(SUPPLIED DATA)

(* ===== verification/Cmos.v ===== *)
(** The real-time clock: [cmos_read], [fill_rtcdate] and [cmostime] of lapic.c.

    The clock runs by itself: [cmos n reg] is what the [n]-th read of the data port gives when
    register [reg] is selected.  The state is the number of reads so far. *)

From stdpp Require Import base tactics numbers option list.
From Stdlib Require Import ZArith Lia.
From S2P Require Import Prelude.

Definition CMOS_STATA : Z := 0x0a.
Definition CMOS_STATB : Z := 0x0b.
Definition CMOS_UIP : Z := Z.shiftl 1 7.
Definition SECS : Z := 0x00.
Definition MINS : Z := 0x02.
Definition HOURS : Z := 0x04.
Definition DAY : Z := 0x07.
Definition MONTH : Z := 0x08.
Definition YEAR : Z := 0x09.

(** [struct rtcdate] *)
Record rtcdate := MkRtcdate { r_second : Z; r_minute : Z; r_hour : Z; r_day : Z; r_month : Z; r_year : Z }.
#[global] Instance rtcdate_eq_dec : EqDecision rtcdate.
Proof. solve_decision. Defined.

Section clock.
Context (cmos : nat -> Z -> Z).

Definition cmos_read (reg : Z) : M nat Z :=
  n ← gets (fun n => n); modify S;; mret (cmos n reg).

Definition fill_rtcdate : M nat rtcdate :=
  second ← cmos_read SECS;
  minute ← cmos_read MINS;
  hour ← cmos_read HOURS;
  day ← cmos_read DAY;
  month ← cmos_read MONTH;
  year ← cmos_read YEAR;
  mret (MkRtcdate second minute hour day month year).

(** [CONV(x)] *)
Definition conv (x : Z) : Z := u32 (Z.shiftr x 4 * 10) + Z.land x 0xf.
Definition conv_date (r : rtcdate) : rtcdate :=
  MkRtcdate (conv (r_second r)) (conv (r_minute r)) (conv (r_hour r)) (conv (r_day r)) (conv (r_month r)) (conv (r_year r)).

(** The loop: [t1], once it has been read twice. *)
Fixpoint cmostime_loop (fuel : nat) : M nat rtcdate :=
  match fuel with
  | O => fail EFuel
  | S fuel =>
      t1 ← fill_rtcdate;
      a ← cmos_read CMOS_STATA;
      if negb (Z.land a CMOS_UIP =? 0) then cmostime_loop fuel else
      t2 ← fill_rtcdate;
      if decide (t1 = t2) then mret t1 else cmostime_loop fuel
  end.
Definition cmostime (fuel : nat) : M nat rtcdate :=
  sb ← cmos_read CMOS_STATB;
  let bcd := Z.land sb (Z.shiftl 1 2) =? 0 in
  t1 ← cmostime_loop fuel;
  let t1 := if bcd then conv_date t1 else t1 in
  mret (MkRtcdate (r_second t1) (r_minute t1) (r_hour t1) (r_day t1) (r_month t1) (u32 (r_year t1 + 2000))).

(** * What it returns *)

(** The date that six reads from the [n]-th on give. *)
Definition date_at (n : nat) : rtcdate :=
  MkRtcdate (cmos n SECS) (cmos (n + 1) MINS) (cmos (n + 2) HOURS) (cmos (n + 3) DAY) (cmos (n + 4) MONTH) (cmos (n + 5) YEAR).
(** Two readings around a check that no update is in progress. *)
Definition settled (n : nat) : Prop :=
  Z.land (cmos (n + 6) CMOS_STATA) CMOS_UIP = 0 /\ date_at (n + 7) = date_at n.

Lemma fill_rtcdate_run n : fill_rtcdate n = Ok (date_at n, n + 6)%nat.
Proof.
  unfold fill_rtcdate, cmos_read, date_at. run_monad.
  repeat f_equal; lia.
Qed.
#[local] Instance settled_dec n : Decision (settled n).
Proof. unfold settled. apply _. Defined.

(** From the [n]-th read on the clock does not change and no update is in progress. *)
Definition still (n : nat) : Prop :=
  forall k reg, (n <= k)%nat -> cmos k reg = cmos n reg /\ Z.land (cmos k CMOS_STATA) CMOS_UIP = 0.

Lemma still_settled n k : still n -> (n <= k)%nat -> settled k.
Proof.
  intros H Hk. split; [by apply (H (k + 6)%nat 0); lia|]. unfold date_at.
  assert (He : forall i j reg, cmos (k + i) reg = cmos (k + j) reg).
  { intros i j reg. rewrite (proj1 (H (k + i)%nat reg ltac:(lia))). by rewrite (proj1 (H (k + j)%nat reg ltac:(lia))). }
  rewrite <-!Nat.add_assoc. pose proof (He 7%nat 0%nat SECS) as H0. rewrite Nat.add_0_r in H0.
  f_equal; done || apply He.
Qed.

Lemma cmostime_loop_spec fuel n m : still m -> (m - n < fuel)%nat ->
  wp (cmostime_loop fuel) (fun t n' => exists k, (n <= k)%nat /\ settled k /\ t = date_at k /\ n' = (k + 13)%nat) n.
Proof.
  intros Hst. revert n. induction fuel as [|fuel IH]; intros n Hf; [lia|]. cbn [cmostime_loop].
  apply wp_bind. eapply wp_run; [apply fill_rtcdate_run|]. unfold cmos_read at 1. wp_steps.
  destruct (Z.eqb_spec (Z.land (cmos (n + 6) CMOS_STATA) CMOS_UIP) 0) as [Hu|Hu]; cbn [negb].
  - apply wp_bind. eapply wp_run; [apply fill_rtcdate_run|]. replace (S (n + 6)) with (n + 7)%nat by lia.
    destruct (decide (date_at n = date_at (n + 7))) as [He|Hne].
    + apply wp_ret. exists n. split; [done|]. split; [by split|]. split; [done|lia].
    + assert (n < m)%nat. { destruct (decide (n < m)%nat); [done|]. destruct (still_settled m n Hst ltac:(lia)) as [_ ?]. congruence. }
      eapply wp_mono; [apply IH; lia|]. cbn beta. intros t n' (k & Hk & ?). exists k. split; [lia|done].
  - assert (n < m)%nat. { destruct (decide (n < m)%nat); [done|]. by destruct (still_settled m n Hst ltac:(lia)). }
    eapply wp_mono; [apply IH; lia|]. cbn beta. intros t n' (k & Hk & ?). exists k. split; [lia|done].
Qed.

(** A number below 100 in binary-coded decimal. *)
Definition bcd_of (v : Z) : Z := v / 10 * 16 + v mod 10.
Lemma conv_bcd v : 0 <= v < 100 -> conv (bcd_of v) = v.
Proof.
  intros Hv. unfold conv, bcd_of. pose proof (Z.mod_pos_bound v 10 ltac:(lia)). pose proof (Z.div_mod v 10 ltac:(lia)).
  assert (0 <= v / 10 < 10) by (split; [apply Z.div_pos; lia|apply Z.div_lt_upper_bound; lia]).
  change 0xf with (Z.ones 4). rewrite Z.land_ones, Z.shiftr_div_pow2 by lia. change (2 ^ 4) with 16.
  rewrite Z.div_add_l, (Z.div_small (v mod 10)), Z.add_0_r by lia.
  rewrite (Z.add_comm (_ * 16)), Z.mod_add, Z.mod_small by lia. rewrite u32_small by lia. lia.
Qed.
Definition bcd_date (r : rtcdate) : rtcdate :=
  MkRtcdate (bcd_of (r_second r)) (bcd_of (r_minute r)) (bcd_of (r_hour r)) (bcd_of (r_day r)) (bcd_of (r_month r)) (bcd_of (r_year r)).
Definition date_ok (r : rtcdate) : Prop :=
  0 <= r_second r < 100 /\ 0 <= r_minute r < 100 /\ 0 <= r_hour r < 100 /\ 0 <= r_day r < 100 /\ 0 <= r_month r < 100 /\ 0 <= r_year r < 100.
Lemma conv_bcd_date r : date_ok r -> conv_date (bcd_date r) = r.
Proof. intros (? & ? & ? & ? & ? & ?). destruct r. unfold conv_date, bcd_date. cbn in *. by rewrite !conv_bcd. Qed.

End clock.

(** A clock that shows 23:59:59 until its third read, then the new year of 2020, in binary-coded decimal. *)
Definition demo_clock (n : nat) (reg : Z) : Z :=
  if reg =? CMOS_STATA then 0 else if reg =? CMOS_STATB then 2 else
  if (n <? 3)%nat then (if reg =? SECS then 0x59 else if reg =? MINS then 0x59 else if reg =? HOURS then 0x23 else
                        if reg =? DAY then 0x31 else if reg =? MONTH then 0x12 else 0x19)
  else if reg =? DAY then 1 else if reg =? MONTH then 1 else if reg =? YEAR then 0x20 else 0.
Lemma demo_clock_still : still demo_clock 3.
Proof.
  intros k reg Hk. unfold demo_clock. destruct (Nat.ltb_spec k 3); [lia|]. split; [done|]. done.
Qed.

(End SUPPLIED DATA)

DIRECTIONS:
For each line above that holds the string "shiftl", provide a copy of that line.

SOLVED PROBLEM:
Definition CMOS_UIP : Z := Z.shiftl 1 7.
  let bcd := Z.land sb (Z.shiftl 1 2) =? 0 in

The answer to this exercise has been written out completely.